Pulaski se rio, pero Sachs frunció el ceño.

—Se limitarán a pedir otra orden judicial.

—No estoy tan seguro. ¿Qué van a decir la policía de Nueva York y el FBI cuando sepan que alguien que trabaja para su contratista de datos ha estado vendiendo información sobre casos de enorme relevancia? Tengo la sensación de que la plana mayor va a respaldarnos en esto. —Aquella idea lo llevó a otra. Y la conclusión resultaba alarmante—. Espera, espera, espera… En el centro de detención… Ese hombre que atacó a mi primo. ¿Antwon Johnson?

—¿Qué pasa con él? —preguntó Sachs.

—Es absurdo que intentara matar a Arthur. Hasta Judy Rhyme me lo dijo. Según Lon era un preso federal al que habían trasladado temporalmente a ese centro de detención del estado. Me pregunto si alguien de la División de Cumplimiento de la Normativa del FBI hizo un trato con él. Tal vez estaba allí para enterarse de si Arthur estaba convencido de que alguien había conseguido información sobre sus hábitos de consumo y la estaba utilizando para cometer crímenes. Si así era, Johnson debía quitarlo de en medio, quizás a cambio de una reducción de condena.

—¿El gobierno, Rhyme? ¿Intentar eliminar a un testigo? Es un poco paranoico, ¿no te parece?

—Estamos hablando de dosieres de quinientas páginas, circuitos integrados en libros y cámaras de seguridad en las esquinas de todas las calles de la ciudad, Sachs… Pero, está bien, les concedo el beneficio de la duda: puede que fuera alguien de SSD quien contactó con Johnson. En todo caso vamos a llamar a Calvin Geddes para contarle eso también. Y que le saque jugo al asunto si quiere. Sólo tenemos que esperar a que los expedientes de todos estén limpios.

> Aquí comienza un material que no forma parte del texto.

(* ===== verification/GoJson.v ===== *)
(** * JSON encoding

    What the runtime uses of [encoding/json]: [json.Marshal] of the structs whose
    encodings are digested.  A value to be encoded is a tree [jval] whose leaves
    are the Go values; [JRaw] is the text a [MarshalJSON] method returned, and
    [marshal] is [None] where such a method returns an error. *)

From S2P Require Import Prelude GoString GoTime.

Inductive jval : Type :=
| JNull
| JBool (b : bool)
| JNum (z : Z)
| JStr (s : string)
| JArr (l : list jval)
| JObj (fields : list (string * jval))
| JRaw (text : string)
| JFail.

(** ** Strings *)

Definition hex4 (z : Z) : string :=
  of_bytes (byte_val <$> [hex_digit (z / 4096 mod 16); hex_digit (z / 256 mod 16);
                          hex_digit (z / 16 mod 16); hex_digit (z mod 16)]%Z).

Definition backslash (c : Z) : string := of_bytes [92; c]%Z.

(** The encoding of one rune: [enc] are its bytes in the source string.  HTML
    characters are escaped, as [json.Marshal] does by default. *)
Definition escape_rune (r : Z) (enc : list Z) : string :=
  if (r =? 34)%Z || (r =? 92)%Z then backslash r
  else if (r =? 8)%Z then backslash 98
  else if (r =? 12)%Z then backslash 102
  else if (r =? 10)%Z then backslash 110
  else if (r =? 13)%Z then backslash 114
  else if (r =? 9)%Z then backslash 116
  else if (r <? 32)%Z || (r =? 60)%Z || (r =? 62)%Z || (r =? 38)%Z || (r =? 0x2028)%Z || (r =? 0x2029)%Z
  then backslash 117 +:+ hex4 r
  else of_bytes enc.

Fixpoint escape_go (l : list Z) (decoded : list (Z * nat)) : string :=
  match decoded with
  | [] => EmptyString
  | (r, w) :: rest =>
    let out := if (r =? RuneError)%Z && (w =? 1)%nat then backslash 117 +:+ "fffd"
               else escape_rune r (take w l) in
    out +:+ escape_go (drop w l) rest
  end.

Definition quote : string := of_bytes [34]%Z.
Definition json_string (s : string) : string :=
  quote +:+ escape_go (bytes s) (decode_go 0 (bytes s)) +:+ quote.

Definition json_int (z : Z) : string :=
  if (z <? 0)%Z then "-" +:+ decimal (- z) else decimal z.

(** ** Values *)

Fixpoint join (sep : string) (l : list string) : string :=
  match l with
  | [] => EmptyString
  | [x] => x
  | x :: l => x +:+ sep +:+ join sep l
  end.

Fixpoint marshal (v : jval) : option string :=
  match v with
  | JNull => Some "null"
  | JBool b => Some (if b then "true" else "false")
  | JNum z => Some (json_int z)
  | JStr s => Some (json_string s)
  | JArr l =>
      let fix go l := match l with
        | [] => Some []
        | x :: l => match marshal x, go l with
                    | Some s, Some r => Some (s :: r)
                    | _, _ => None
                    end
        end in
      match go l with Some ss => Some ("[" +:+ join "," ss +:+ "]") | None => None end
  | JObj fields =>
      let fix go l := match l with
        | [] => Some []
        | (k, x) :: l => match marshal x, go l with
                         | Some s, Some r => Some ((json_string k +:+ ":" +:+ s) :: r)
                         | _, _ => None
                         end
        end in
      match go fields with Some ss => Some ("{" +:+ join "," ss +:+ "}") | None => None end
  | JRaw text => Some text
  | JFail => None
  end.

(** ** Encoders of leaf types *)

Definition json_time (t : Time) : jval :=
  match rfc3339 t with Some s => JStr s | None => JFail end.

Definition json_ptr {A} (f : A -> jval) (p : option A) : jval :=
  match p with Some a => f a | None => JNull end.

(** A [map[string]string]: keys in sorted order. *)
Definition json_string_map (m : gmap string string) : jval :=
  JObj ((fun k => (k, JStr (default "" (m !! k)))) <$> sort_strings (map_to_list m).*1).

Example marshal_example :
  marshal (JObj [("a", JArr [JNum 1; JNum (-20); JNull]); ("b<", JBool true)])
  = Some (of_bytes (bytes "{" ++ bytes quote ++ bytes "a" ++ bytes quote ++ bytes ":[1,-20,null]," ++
                    bytes quote ++ bytes "b\u003c" ++ bytes quote ++ bytes ":true}")).
Proof. vm_compute. reflexivity. Qed.
(** The head of a number that needs [width] bytes. *)
Lemma dec_head_wide major short width value rest : 0 <= major < 8 -> 24 <= short < 32 -> width_of short = Some width ->
  0 <= value < 256 ^ Z.of_nat width -> too_wide width value = false ->
  dec_head (Z.lor (Z.shiftl major 5) short :: big_endian width value ++ rest) = Some ((major, value), rest).
Proof.
  intros Hm Hs Hw Hv Ht. destruct (first_byte major short Hm ltac:(lia)) as (_ & E1 & E2). cbv zeta in E1, E2.
  destruct (big_endian_ok width value) as [_ El]. unfold dec_head. rewrite E1, E2, (proj2 (Z.ltb_ge _ _)), Hw by lia.
  rewrite length_app, El. rewrite (proj2 (Nat.ltb_ge _ _)) by lia. rewrite take_app_length', drop_app_length', from_to by done. by rewrite Ht.
Qed.

Lemma head_wide major short width value : width_of short = Some width -> 0 <= value < 256 ^ Z.of_nat width -> too_wide width value = false ->
  head major value = Z.lor (Z.shiftl major 5) short :: big_endian width value /\ value <= max_u64.
Proof.
  intros Hw Hv Ht. unfold width_of in Hw. unfold too_wide in Ht. unfold head, max_u64.
  repeat match type of Hw with context [if ?a =? ?b then _ else _] => destruct (Z.eqb_spec a b) as [->|] end; [..|done]; injection Hw as <-; cbn in Ht; cbn [Z.of_nat] in Hv;
    repeat match goal with |- context [if ?a <? ?b then _ else _] => destruct (Z.ltb_spec a b) | |- context [if ?a <=? ?b then _ else _] => destruct (Z.leb_spec a b) end; try lia; (split; [done|lia]).
Qed.

Lemma head_exact : decodes_exactly dec_head (fun x => head x.1 x.2) head_ok.
Proof.
  split.
  - intros [major value] rest [Hm Hv]. cbn in Hm, Hv |- *. unfold max_u64 in Hv. unfold head.
    repeat match goal with |- context [if ?a <? ?b then _ else _] => destruct (Z.ltb_spec a b) | |- context [if ?a <=? ?b then _ else _] => destruct (Z.leb_spec a b) end.
    + destruct (first_byte major value Hm ltac:(lia)) as (_ & E1 & E2). cbv zeta in E1, E2. cbn [app]. unfold dec_head. rewrite E1, E2, (proj2 (Z.ltb_lt _ _)) by lia. done.
    + cbn [app]. apply (dec_head_wide major 24 1); [done|lia|done|lia|]. unfold too_wide. cbn. lia.
    + cbn [app]. apply (dec_head_wide major 25 2); [done|lia|done|lia|]. unfold too_wide. cbn. lia.
    + cbn [app]. apply (dec_head_wide major 26 4); [done|lia|done|lia|]. unfold too_wide. cbn. lia.
    + cbn [app]. apply (dec_head_wide major 27 8); [done|lia|done|lia|]. unfold too_wide. cbn. lia.
  - intros l [major value] rest Hl H. destruct l as [|first l]; [done|]. apply Forall_cons in Hl as [Hf%is_byte_range Hl]. destruct (byte_split first Hf) as (H1 & H2 & E). cbv zeta in H1, H2, E.
    unfold dec_head in H. set (short := Z.land first 31) in *. destruct (Z.ltb_spec short 24).
    + injection H as <- <- <-. cbn. unfold head. rewrite (proj2 (Z.ltb_lt _ _)) by lia. cbn. split; [by rewrite E at 1|]. split; cbn; unfold max_u64; lia.
    + destruct (width_of short) as [width|] eqn:Ew; [|done]. destruct (length l <? width)%nat eqn:El; [done|]. apply Nat.ltb_ge in El.
      destruct (too_wide width _) eqn:Et; [done|]. injection H as <- <- <-. destruct (to_from (take width l)) as [H3 H4]; [by apply Forall_take|].
      rewrite length_take, Nat.min_l in H3, H4 by lia. set (value := from_big_endian (take width l)) in *. cbn [fst snd].
      assert (Hh : head (Z.shiftr first 5) value = first :: big_endian width value /\ value <= max_u64) by (rewrite E at 2; by apply head_wide).
      destruct Hh as [-> Hv]. split; [|split; cbn; lia]. rewrite H4. cbn. by rewrite take_drop.
Qed.
Lemma print_inj d d' : good d -> good d' -> print d = print d' -> d = d'.
Proof.
  intros [n Hd] [n' Hd'] H. apply (doc_ok_shallow _ _ 0), parse_print in Hd, Hd'; [|lia..]. rewrite H in Hd. congruence.
Qed.

(** A check of arguments that goes on to accept them with the escapes added. *)
Definition stable (child : object -> doc -> bool) : Prop := forall s d,
  settled s -> good_map s -> good d -> child s d = true -> child s (html d) = true.

Lemma stable_object_value child s v :
  stable child -> settled s -> good_map s -> good_map v -> object_value child s v = true -> object_value child s (html_map v) = true.
Proof.
  intros Hchild Hs Hgs Hgv. unfold object_value. intros [Ht H]%andb_true_iff. rewrite Ht. cbn [andb].
  destruct (match s !! "properties" with Some raw => default ∅ <$> as_map raw | None => Some ∅ end) as [ps|] eqn:Hps; [|done].
  assert (Hpsok : settled ps /\ good_map ps).
  { destruct (s !! "properties") as [raw|] eqn:Er; [|injection Hps as <-; split; [apply fmap_empty|apply map_Forall_empty]].
    destruct (as_map raw) as [[m|]|] eqn:Em; try done; injection Hps as <-; [|split; [apply fmap_empty|apply map_Forall_empty]].
    split; [eapply settled_as_map; [by eapply settled_value|by eapply Hgs|done]|eapply good_as_map; [by eapply Hgs|done]]. }
  destruct Hpsok as [Hsp Hgp]. apply andb_true_iff in H as [Hreq H]. apply andb_true_iff. split.
  - revert Hreq. unfold absent_or. destruct (s !! "required"); [|done]. destruct (as_strings _); [|done].
    rewrite !forallb_forall. intros Hreq name Hin. specialize (Hreq name Hin). rewrite lookup_fmap.
    case_bool_decide as Hb; [|done]. apply bool_decide_eq_true. destruct Hb as [x ->]. eauto.
  - destruct (match s !! "additionalProperties" with Some raw => as_bool true raw | None => Some true end) as [additional|]; [|done].
    rewrite forallb_map_to_list in H |- *. intros k d Hd. rewrite lookup_fmap, fmap_Some in Hd. destruct Hd as (d' & Hd' & ->).
    specialize (H k d' Hd'). cbn [fst snd] in *. destruct (ps !! k) as [p|] eqn:Hp; [|done].
    destruct (non_nil_map p) as [s'|] eqn:Hs'; [|done].
    apply Hchild; [eapply settled_non_nil_map; [by eapply settled_value|by eapply Hgp|done]| |by eapply Hgv|done].
    eapply good_non_nil_map; [by eapply Hgp|done].
Qed.
(* ===== verification/SdkTypes.v ===== *)
(** * The public records

    The records of sdk/go/types.go that requests and answers are made of, shared by the
    conversation kernel, the content store and the state runtime.  A nil slice of tools or
    parts is the empty list. *)

From stdpp Require Import gmap.
From Stdlib Require Import Ascii String.
From S2P Require Import Prelude GoString GoTime GoJson Sdk.

Open Scope Z_scope.

Record ToolDefinition : Type := mkTool {
  tol_Name : string; tol_Description : string; tol_InputSchemaVersion : string; tol_InputSchema : string
}.

Record AgentSpecification : Type := mkSpecification {
  spc_ID : AgentID; spc_RevisionID : AgentRevisionID; spc_Revision : Z; spc_Name : string; spc_ModelProfile : string;
  spc_Instructions : string; spc_Tools : list ToolDefinition; spc_CreatedAt : Time
}.

Definition noSpecification : AgentSpecification := mkSpecification "" "" 0 "" "" "" [] zeroTime.

Record Session : Type := mkPublicSession {
  ssn_ID : SessionID; ssn_AgentID : AgentID; ssn_AgentRevision : AgentRevisionID; ssn_State : SessionState;
  ssn_CreatedAt : Time; ssn_UpdatedAt : Time
}.

Definition noSession : Session := mkPublicSession "" "" "" SessionStateNone_ zeroTime zeroTime.

Record ArtifactReference : Type := mkArtifactReference { art_ID : ArtifactID; art_MediaType : string; art_SizeBytes : Z; art_SHA256 : string }.
#[export] Instance ArtifactReference_eq_dec : EqDecision ArtifactReference.
Proof. solve_decision. Defined.

Record ContentPart : Type := mkPart { prt_Kind : string; prt_Text : string; prt_Artifact : option ArtifactReference }.

Definition ContentText : string := "text".
Definition ContentArtifact : string := "artifact".

Record Input : Type := mkPublicInput { ipt_ID : InputID; ipt_Parts : list ContentPart; ipt_AcceptedAt : Time }.

Definition noInput : Input := mkPublicInput "" [] zeroTime.

Record Turn : Type := mkPublicTurn {
  trn_ID : TurnID; trn_InputID : InputID; trn_Position : Z; trn_State : TurnState; trn_StartedAt : option Time;
  trn_CompletedAt : option Time; trn_Failure : option Failure; trn_Usage : option ModelUsage; trn_Output : option ArtifactReference
}.

Record Event : Type := mkPublicEvent {
  evt_ID : EventID; evt_Cursor : Cursor; evt_Sequence : Z; evt_Kind : EventKind; evt_SessionID : SessionID;
  evt_InputID : InputID; evt_TurnID : TurnID; evt_OccurredAt : Time
}.

Record CreateAgentRequest : Type := mkCreateAgent {
  rca_IdempotencyKey : string; rca_Name : string; rca_ModelProfile : string; rca_Instructions : string; rca_Tools : list ToolDefinition
}.
Record ReviseAgentRequest : Type := mkReviseAgent {
  rva_AgentID : AgentID; rva_IdempotencyKey : string; rva_ModelProfile : string; rva_Instructions : string; rva_Tools : list ToolDefinition
}.
Record CreateSessionRequest : Type := mkCreateSession { crs_IdempotencyKey : string; crs_AgentRevision : AgentRevisionID }.
Record SendInputRequest : Type := mkSendInput { sni_SessionID : SessionID; sni_IdempotencyKey : string; sni_Parts : list ContentPart }.
Record SendInputResult : Type := mkSendResult { snr_Input : Input; snr_Turn : Turn }.
Record CancelTurnRequest : Type := mkCancelTurn { cnt_SessionID : SessionID; cnt_TurnID : TurnID; cnt_IdempotencyKey : string }.
Record CloseSessionRequest : Type := mkCloseSession { cls_SessionID : SessionID; cls_IdempotencyKey : string }.
Record CancelSessionRequest : Type := mkCancelSession { cns_SessionID : SessionID; cns_IdempotencyKey : string }.

Record SessionView : Type := mkView {
  viw_Session : Session; viw_ActiveTurn : option Turn; viw_QueuedTurns : list Turn; viw_QueuedTurnCount : Z;
  viw_QueuedTurnsTruncated : bool; viw_RecentEvents : list Event
}.

Record EventGap : Type := mkEventGap { gap_RequestedAfter : Cursor; gap_Earliest : Cursor; gap_InspectSession : bool }.
#[export] Instance EventGap_eq_dec : EqDecision EventGap.
Proof. solve_decision. Defined.

Record EventPage : Type := mkPage { pag_Events : list Event; pag_NextCursor : Cursor; pag_Gap : option EventGap }.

Dadles una semana.

Ron Pulaski se despidió y se marchó para ir a ver a su mujer y su hija.

Sachs se acercó a Rhyme y se inclinó para besarlo en la boca. Hizo una mueca y se llevó la mano al estómago.

—¿Estás bien?

—Esta noche te lo demuestro —susurró ella seductoramente—. Las balas de nueve milímetros dejan unos moratones muy interesantes.

—¿Sexis? —preguntó él.

—Sólo si las manchas de Rorschach de color púrpura te parecen eróticas.

—La verdad es que sí.

Sachs le dedicó una sonrisa sutil y luego salió al pasillo y llamó a Pam, que estaba leyendo en el salón.

—Venga, nos vamos de compras.

—Qué bien. ¿Qué vamos a comprar?

—Un coche. No puedo estar sin uno.

—Genial. ¿De qué marca? ¡Uy, un Prius sería superchulo!

Sachs y Rhyme se echaron a reír. Pam sonrió, desconcertada, y la detective le explicó que, aunque llevaba una vida muy verde en otros sentidos, el consumo de gasolina no figuraba entre sus preocupaciones medioambientales.

—Vamos a comprar un coche con músculo.

—¿Qué es eso?

—Ya lo verás. —Blandió una lista de posibles vehículos que había sacado de Internet.

—¿Vas a comprarte uno nuevo? —preguntó la chica.

—Nunca jamás te compres un coche nuevo —la instruyó Sachs.

—¿Por qué?

—Porque los coches de hoy en día son ordenadores con ruedas. Nosotros no queremos aparatos electrónicos. Queremos mecánica pura y dura. Con un ordenador, no puedes mancharte las manos de grasa.

—¿De grasa?

—Te va a encantar la grasa. La veo muy de tu estilo.

—¿Tú crees? —Pam pareció complacida.

—Claro que sí. Vamos. Hasta luego, Rhyme.